|Poellot, Rhonda Lee|
Submitted to: Federation of American Societies for Experimental Biology Conference
Publication Type: Abstract Only
Publication Acceptance Date: April 18, 1998
Publication Date: N/A
Technical Abstract: Previous studies indicate that arsenic (As) has a physiological role affecting methionine metabolism, possibly by affecting methionine recycling. Thus, a study was designed to determine the effect of altering the dietary methionine (Meth) to cystine (Cys) ratio on As deprivation and excess. Male, weanling Sprague-Dawley rats were fed an amino acid-casein based diet containing <10 ng As/g. The experiment was a 3x2 design with dietary variables of As, as NaAsO2 (0, 0.5 or 50 ug As/g) and Meth/Cys molar ratio (5.76 or 0.37 [based on 1/2 Cys]). Because there was little effect of amino acid treatment on the parameters studied, these groups were combined in the statistical analysis. After about 10 weeks, growth tended (p<0.07) to be decreased in rats fed no supplemental As (0As) and in rats fed 50 ug As/g (50As) compared to rats fed 0.5 ug As/g (0.5As). Dietary arsenic had no effect on plasma cholesterol or kidney wt/body wt ratio.
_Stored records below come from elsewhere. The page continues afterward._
Lemma async_run c tasks m : INV membase m -> entry_ok (Interrupts c tasks) m ->
  wp (async membase c tasks) (fun _ m' => INV membase m') m.
Proof.
  intros HI (Hm & Ht). pose proof HI as [HK HM [Hre Hsw] Him]. unfold async, reenter. wp_steps.
  apply wp_on_ker. wp_steps. apply wp_on_ker.
  match goal with |- wp _ _ (mker (set_ker m ?x)) => set (k0 := x); change (mker (set_ker m k0)) with k0 end.
  assert (K0 : KRUN k0) by by apply KRUN_reenter.
  eapply wp_mono; [apply interrupts_run; [exact K0| |exact Hsw|exact Ht]|].
  { change (u8 (k_reenter (mker m) + 1) = 0). by rewrite Hre. }
  intros [] k1 (K1 & Hl & S1). wp_steps. apply wp_on_ker. wp_steps.
  match goal with |- context [set_ker (set_ker ?a k1) ?x] => set (k2 := x); set (m2 := set_ker (set_ker a k1) k2) end.
  assert (E2 : mker m2 = k2) by done. assert (M2 : mmmu m2 = mmmu m) by done.
  destruct Hl as (C1 & P1 & _ & _). assert (Hre1 : k_reenter k1 = 0).
  { rewrite (cm_re _ _ C1). change (u8 (k_reenter (mker m) + 1) = 0). by rewrite Hre. }
  assert (HI2 : INV membase m2).
  { split.
    - rewrite E2. by apply KRUN_reenter.
    - by rewrite M2.
    - rewrite E2. change (u8 (k_reenter k1 + -1) = 255 /\ switching k1 = false). by rewrite Hre1.
    - apply (sees_image_same m); [done|rewrite E2; exact P1| |done]. rewrite E2.
      change (p_map (P (proc_ptr (mker m)) k1) = p_map (P (proc_ptr (mker m)) k0)). by apply calm_map. }
  clearbody m2. destruct (kernel_mode (sv_psw c)) eqn:Hmode; wp_steps; [done|].
  destruct (rdy_head (mker m2) !!! TASK_Q); wp_steps; [|done].
  apply wp_on_ker. eapply wp_mono; [apply (save_run c m2); [done|]|].
  { unfold mode_ok. rewrite Hmode, E2. change (proc_ptr k2) with (proc_ptr k1). rewrite P1. change (proc_ptr k0) with (proc_ptr (mker m)).
    unfold mode_ok in Hm. congruence. }
  intros [] k3 (K3 & R3 & S3 & _). wp_steps. apply wp_on_ker. change (mker (set_ker m2 k3)) with k3.
  pose proof (kr_ki _ K3) as (HS & HC & HA & HG).
  assert (H : wp lock_pick_proc (fun _ k4 => KI k4) k3).
  { eapply wp_mono; [apply lock_pick_proc_ok; by split_and!|]. intros [] k4 (A1 & A2 & _). apply KI_of_KI1; [done|]. by apply (SG_frame k3). }
  apply (wp_keeps steady) in H; [|apply lock_pick_proc_steady].
  eapply wp_mono; [apply (wp_wlp_and _ _ _ _ H (ends_lock pick_proc k3 S3))|].
  intros [] k4 [[A1 A2] A3]. apply restart_run; [by apply (KRUN_steady k3)| |exact A3|by rewrite <- M2 in HM].
  destruct A2 as [[[_ _ A2] _ _ _] _]. change (k_reenter k4 = 0). congruence.
Qed.
End steps.

(** ** The operations of the tasks *)

Section task_steps.
Context (membase : Z).

(** A task goes on: nothing is asked of the MMU. *)
Lemma INV_task m' : KRUN (mker m') -> k_reenter (mker m') = 255 -> switching (mker m') = false -> MI membase (mmmu m') ->
  istaskp (cur m') = true -> INV membase m'.
Proof. intros H1 H2 H3 H4 H5. split; [done|done|done|]. intros H. congruence. Qed.

Lemma in_task_runs m : INV membase m -> in_task m ->
  rdy_head (mker m) !!! TASK_Q = Some (cur m) /\ (cur m < 9)%nat /\ HW <> cur m.
Proof. intros [HK _ _ _] Ht. apply running_task; [apply HK|apply HK|exact Ht]. Qed.
(* ===== verification/Mem.v ===== *)
(** * The memory task: [src/kernel/memory.c]

    The drivers of /dev/ram, /dev/mem, /dev/kmem and /dev/null, with the proof
    that the RAM disk is a disk: it does to its blocks and to the users'
    buffers what [BlockDriver] asks for, alone and in vectors. *)

From S2P Require Import Prelude KProc KSystem Driver.

Definition NR_RAMS : Z := 4.
Definition RAM_DEV : Z := 0.
Definition MEM_DEV : Z := 1.
Definition KMEM_DEV : Z := 2.
Definition NULL_DEV : Z := 3.
Definition MEM_BYTES : Z := 16777216.
Definition SYSTASK : Z := -2.

(** The task's variables. *)
Record mst := mk_mst { m_sys : sst; ram_origin : list Z; ram_limit : list Z }.
#[export] Instance ram_upd : Updatable mst := fun s => mk_mst (m_sys s) (ram_origin s) (ram_limit s).
#[export, refine] Instance mst_sys : HasSys mst := {| the_sys := m_sys; put_sys k s := s <| m_sys := k |> |}.
Proof. all: by intros; destruct_and?; try destruct s. Defined.

Definition set_origin (device : nat) (a : Z) : M mst unit := modify (fun s => s <| ram_origin ::= <[device := a]> |>).
Definition set_limit (device : nat) (a : Z) : M mst unit := modify (fun s => s <| ram_limit ::= <[device := a]> |>).

(** The initialization at the top of [mem_task]; [sizes1] is [sizes\[1\]]. *)
Definition mem_task_init (sizes1 : Z) : M mst unit :=
  a ← in_sst (numap SYSTASK 0 1);
  set_origin (Z.to_nat KMEM_DEV) a;;
  set_limit (Z.to_nat KMEM_DEV) (s32 (Z.shiftl sizes1 CLICK_SHIFT + a));;
  set_limit (Z.to_nat MEM_DEV) MEM_BYTES.

Definition do_mem (rq : dreq) : M mst Z :=
  let device := DEVICE rq in
  if (device <? 0) || (NR_RAMS <=? device) then mret ENXIO else
  if device =? NULL_DEV then mret (if rq_type rq =? DISK_READ then 0 else COUNT rq) else
  if POSITION rq <? 0 then mret ENXIO else
  origin ← gets (fun s => ram_origin s !!! Z.to_nat device);
  limit ← gets (fun s => ram_limit s !!! Z.to_nat device);
  let mem_phys := s32 (origin + POSITION rq) in
  if limit <=? mem_phys then mret 0 else
  let count := if limit <? s32 (mem_phys + COUNT rq) then s16 (limit - mem_phys) else COUNT rq in
  user_phys ← in_sst (numap (PROC_NR rq) (ADDRESS rq) count);
  if user_phys =? 0 then mret E_BAD_ADDR else
  (if rq_type rq =? DISK_READ then in_sst (phys_copy mem_phys user_phys count)
   else in_sst (phys_copy user_phys mem_phys count));;
  mret count.

Definition do_setup (rq : dreq) : M mst Z :=
  if negb (DEVICE rq =? RAM_DEV) then mret ENXIO else
  set_origin (Z.to_nat (DEVICE rq)) (POSITION rq);;
  set_limit (Z.to_nat (DEVICE rq)) (s32 (POSITION rq + s32 (COUNT rq * BLOCK_SIZE)));;
  mret OK.

(** A turn of the task's main loop, on a message from [source]. *)
Definition mem_turn (iovec source : Z) (rq : dreq) : M mst dreply :=
  if source <? 0 then panic "mem task got message from" else
  r ← (if (rq_type rq =? DISK_READ) || (rq_type rq =? DISK_WRITE) then do_mem rq
       else if rq_type rq =? SCATTERED_IO then do_vrdwt iovec rq do_mem
       else if rq_type rq =? DISK_IOCTL then do_setup rq
       else mret EINVAL);
  mret (mk_dreply source (PROC_NR rq) r).

(** ** One transfer *)

(** Where device [d] lies in memory. *)
Definition mem_device (s : mst) (d origin limit : Z) : Prop :=
  ram_origin s !!! Z.to_nat d = origin /\ ram_limit s !!! Z.to_nat d = limit /\ 0 <= origin <= limit /\ limit < 2 ^ 31 - 2 ^ 15.

(** How much of a request of [count] bytes at [pos] there is. *)
Definition there_is (origin limit pos count : Z) : Z := Z.max 0 (Z.min count (limit - (origin + pos))).

Record mem_request (s : mst) (rq : dreq) (origin limit u : Z) : Prop := {
  mq_device : 0 <= DEVICE rq < NULL_DEV;
  mq_mem : mem_device s (DEVICE rq) origin limit;
  mq_position : 0 <= POSITION rq /\ origin + POSITION rq < 2 ^ 31 - 2 ^ 15;
  mq_count : 0 < COUNT rq < 2 ^ 15;
  mq_umap : u <> 0 /\ umap (P (proc_addr (PROC_NR rq)) (kern s)) seg_D_nr (ADDRESS rq)
    (there_is origin limit (POSITION rq) (COUNT rq)) = u;
}.

Lemma do_mem_ok s rq origin limit u (Q : Z -> mst -> Prop) :
  (0 < there_is origin limit (POSITION rq) (COUNT rq) -> mem_request s rq origin limit u) ->
  (there_is origin limit (POSITION rq) (COUNT rq) = 0 -> 0 <= DEVICE rq < NULL_DEV /\ mem_device s (DEVICE rq) origin limit /\
     0 <= POSITION rq /\ origin + POSITION rq < 2 ^ 31 - 2 ^ 15 /\ 0 < COUNT rq) ->
  let n := there_is origin limit (POSITION rq) (COUNT rq) in
  let a := origin + POSITION rq in
  Q n (if n =? 0 then s else
       set_memory (if rq_type rq =? DISK_READ then mem_copy a u n (memory s) else mem_copy u a n (memory s)) s) ->
  wp (do_mem rq) Q s.
Proof.
  intros H1 H0 n a HQ. fold n in H1, H0.
  assert (Hn : 0 <= n) by (unfold n, there_is; lia).
  assert (Hcom : 0 <= DEVICE rq < NULL_DEV /\ mem_device s (DEVICE rq) origin limit /\
     0 <= POSITION rq /\ origin + POSITION rq < 2 ^ 31 - 2 ^ 15 /\ 0 < COUNT rq).
  { destruct (decide (n = 0)) as [E|E]; [by apply H0|]. destruct (H1 ltac:(lia)) as [? ? [? ?] ? ?]. split_and!; try done; lia. }
  destruct Hcom as ([Hd0 Hd1] & (Ho & Hl & Hol & Hl2) & Hp0 & Hp1 & Hc). unfold NULL_DEV in *.
  unfold do_mem. rewrite (proj2 (Z.ltb_ge (DEVICE rq) 0)), (proj2 (Z.leb_gt NR_RAMS _)) by (unfold NR_RAMS; lia). cbn [orb].
  rewrite (proj2 (Z.eqb_neq _ NULL_DEV)) by (unfold NULL_DEV; lia). rewrite (proj2 (Z.ltb_ge _ 0)) by done.
  apply wp_bind, wp_gets. rewrite Ho. apply wp_bind, wp_gets. rewrite Hl. rewrite s32_id by lia. fold a.
  destruct (Z.leb_spec limit a) as [Hle|Hlt].
  - apply wp_ret. assert (E : n = 0) by (unfold n, there_is, a in *; lia). by rewrite E in HQ.
  - assert (Hpos : 0 < n) by (unfold n, there_is, a in *; lia).
    destruct (H1 Hpos) as [_ _ _ Hc2 [Hu Hum]]. fold n in Hum.
    replace (if limit <? s32 (a + COUNT rq) then s16 (limit - a) else COUNT rq) with n.
    2:{ rewrite s32_id by (unfold a in *; lia). unfold n, there_is, a in *. destruct (Z.ltb_spec limit (origin + POSITION rq + COUNT rq)).
        - rewrite s16_id by lia. lia.
        - lia. }
    apply wp_bind, wp_numap. rewrite Hum. rewrite (proj2 (Z.eqb_neq u 0)) by done.
    rewrite (proj2 (Z.eqb_neq n 0)) in HQ by lia. apply wp_bind. destruct (rq_type rq =? DISK_READ); apply wp_in_sst_copy; exact HQ.
Qed.
Lemma quiet_run bytes : forall k k' (Q : unit -> kbd -> Prop), quiet bytes k k' ->
  wp (for_each (replicate (length bytes) tt) (fun _ => flush_input)) (fun _ c => Q tt (k' <| kcon := c |>)) (kcon k) ->
  wp (for_each bytes (fun b => lisa_cops_int dumps (Some b))) Q k.
Proof.
  induction bytes as [|b bs IH]; intros k k' Q Hq HQ; cbn [quiet] in Hq.
  - subst k'. apply wp_ret. unfold wp in HQ. cbn in HQ. by destruct k.
  - destruct Hq as (k1 & Hk & Hq). apply wp_for_each_cons. unfold lisa_cops_int. apply wp_bind.
    pose proof (Hk (kcon k)) as E. replace (k <| kcon := kcon k |>) with k in E by by destruct k.
    unfold wp at 1. rewrite E. cbn [length replicate] in HQ. apply wp_bind_inv in HQ. apply wp_on_con.
    change (kcon (k1 <| kcon := kcon k |>)) with (kcon k). eapply wp_mono; [exact HQ|]. cbn beta. intros [] c HQ1.
    change (k1 <| kcon := kcon k |> <| kcon := c |>) with (k1 <| kcon := c |>).
    apply (IH _ (k' <| kcon := c |>)); [|exact HQ1].
    clear -Hq. revert k1 Hq. induction bs as [|b' bs IH]; intros k1 Hq; cbn [quiet] in *; [by subst|].
    destruct Hq as (k2 & Hk2 & Hq). exists (k2 <| kcon := c |>). split; [|by apply IH].
    intros c'. exact (Hk2 c').
Qed.

Lemma byte_land b : is_byte b -> Z.land b 255 = b.
Proof. intros Hb. exact (land_small b 8 ltac:(lia) Hb). Qed.

Lemma nibbles b : is_byte b -> 0 <= HI b <= 15 /\ 0 <= LO b <= 15.
Proof.
  intros Hb. unfold HI, LO. change 15 with (Z.ones 4). rewrite !Z.land_ones by done.
  pose proof (Z.mod_pos_bound (Z.shiftr b 4) (2 ^ 4)). pose proof (Z.mod_pos_bound b (2 ^ 4)).
  change (Z.ones 4) with 15 in *. change (2 ^ 4) with 16 in *. lia.
Qed.
Lemma pro_write s rq blk u : pro_ok s -> rq_type rq = DISK_WRITE -> block_request pro_own (pro_size (DEVICE rq)) s rq blk u ->
  wp (do_rdwt rq) (fun r s' => r = BLOCK_SIZE /\ pro_ok s' /\ same_maps (kern s) (kern s') /\
    (forall d b, pro_blk s' d b =
       set_block (DEVICE rq) blk (bytes_of (memory s) u (Z.to_nat BLOCK_SIZE)) (pro_blk s) d b) /\
    forall a, ~ pro_own a -> memory s' a = memory s a) s.
Proof.
  intros Hok Ht Hbr. apply (do_rdwt_start s rq blk u _ Hok Hbr). destruct Hok as (Hi & Hw & Hpt).
  destruct Hbr as [B1 B2 B3 B4 B5 _]. unfold pro_size in B3. destruct (Z.eqb_spec (DEVICE rq) mn) as [Ed|]; [|lia].
  destruct Hpart as [[P0 P1] P2 P3 P4]. assert (Hb : 0 <= blk < size / 2) by lia.
  intros s1 V1 Pt1 M1 K1.
  apply write_step; [done|by rewrite V1|zlia|]. intros s2 I2 Pt2 K2 M2 D2.
  apply write_step; [done|done|zlia|]. intros s3 I3 Pt3 K3 M3 D3.
  cbn [rdwt_loop]. apply wp_ret. split; [done|]. intros s4 V4 Pt4 M4 K4.
  rewrite M2, M1 in D3. rewrite M1 in D2. rewrite V1 in D2. rewrite Z.mul_1_l in D3. rewrite Z.mul_0_l, !Z.add_0_r in D2.
  split_and!; [done| | | |].
  - split_and!; [by rewrite V4| |by rewrite Pt4, Pt3, Pt2, Pt1].
    intros b. rewrite V4, D3. case_decide; [by rewrite length_app, length_replicate, bytes_of_length|].
    rewrite D2. case_decide; [by rewrite length_app, length_replicate, bytes_of_length|apply Hw].
  - rewrite K3, K2 in K4. by transitivity (kern s1).
  - intros d b. rewrite Ed. unfold set_block. unfold pro_blk at 1. unfold sector. rewrite V4.
    assert (Hat : forall i, data (disk (vw s3) (first + i)) = if decide (i = 2 * blk + 1) then bytes_of (memory s) (u + SECTOR_SIZE) SECTOR
        else if decide (i = 2 * blk) then bytes_of (memory s) u SECTOR else data (disk (vw s) (first + i))).
    { intros i. rewrite D3. destruct (decide (first + i = _)) as [E|E]; [rewrite decide_True by lia; done|rewrite (decide_False (P := i = 2 * blk + 1)) by lia].
      rewrite D2. destruct (decide (first + i = _)) as [E2|E2]; [rewrite decide_True by lia; done|by rewrite decide_False by lia]. }
    rewrite !Hat. destruct (decide (d = mn /\ b = blk)) as [[-> ->]|Hne].
    + rewrite decide_True by done. rewrite (decide_False (P := 2 * blk = 2 * blk + 1)), !decide_True by lia.
      symmetry. change (Z.to_nat BLOCK_SIZE) with (SECTOR + SECTOR)%nat. rewrite bytes_of_app. done.
    + unfold pro_blk, sector. case_decide as Hdb; [|done]. destruct Hdb as [-> Hb2]. assert (b <> blk) by naive_solver.
      rewrite !decide_False by lia. done.
  - intros a _. by rewrite M4, M3, M2, M1.
Qed.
Blood urea nitrogen tended (p<0.08) to be increased in 50As. The activity of plasma ceruloplasmin was decreased (~2x) in 50As. Kidney iron and zinc concentrations were not affected by dietary As and the concentration of calcium tended (p<0.09) to be increased by 50As. In 50As, compared to either 0As or 0.5As, the kidney concentration of molybdenum was significantly increased, copper (Cu) was markedly increased (~10x), and magnesium (Mg) was increased ~2x. The effect of high dietary As on kidney Cu has been noted (Schmolke, et al, Hum Exp Toxicol, 1992, 11:315). The mechanism for accumulation of Cu and Mg is unknown but apparently it is not the result of metallothionein induction.